━━━━━ Data records

(** Two contents sent as one generation of a tile, as when the first was only
    sent in part: the client completes a tile that is neither. *)
Lemma torn_tile_completed :
  same_kind changed_tile raw_tile /\
  Forall (event_honest (fun t => t = raw_tile \/ t = changed_tile) 600)
    [EvPacket sample_state (Some (tile_packet raw_tile.(sn_payload) 0)) 1000 0 0;
     EvPacket sample_state (Some (tile_packet changed_tile.(sn_payload) 1)) 1100 0 1500] /\
  exists tr c, reasm_run (fun n => n) no_zstd (new_TileReassembler 1 4096)
    [EvPacket sample_state (Some (tile_packet raw_tile.(sn_payload) 0)) 1000 0 0;
     EvPacket sample_state (Some (tile_packet changed_tile.(sn_payload) 1)) 1100 0 1500] = Some (tr, [c]) /\
    c.(ct_tile_bytes).(vec_data) = slice 0 600 raw_tile.(sn_payload) ++ slice 600 424 changed_tile.(sn_payload) /\
    c.(ct_tile_bytes).(vec_data) <> raw_tile.(sn_payload) /\ c.(ct_tile_bytes).(vec_data) <> changed_tile.(sn_payload).
Proof.
  split; [by split_and! |]. split.
  - constructor; [| constructor; [| constructor]].
    + apply (tile_packet_honest _ raw_tile); [by left | by left | by left].
    + apply (tile_packet_honest _ changed_tile); [by right | by right | by right].
  - do 2 eexists. split; [vm_compute; reflexivity |].
    split; [vm_compute; reflexivity |]. split; vm_compute; congruence.
Qed.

━━━━━━━━━━

Work instructions: Please find, in the entries above, every line where "EvPacket" occurs, and copy it.

Written response:
    [EvPacket sample_state (Some (tile_packet raw_tile.(sn_payload) 0)) 1000 0 0;
     EvPacket sample_state (Some (tile_packet changed_tile.(sn_payload) 1)) 1100 0 1500] /\
    [EvPacket sample_state (Some (tile_packet raw_tile.(sn_payload) 0)) 1000 0 0;
     EvPacket sample_state (Some (tile_packet changed_tile.(sn_payload) 1)) 1100 0 1500] = Some (tr, [c]) /\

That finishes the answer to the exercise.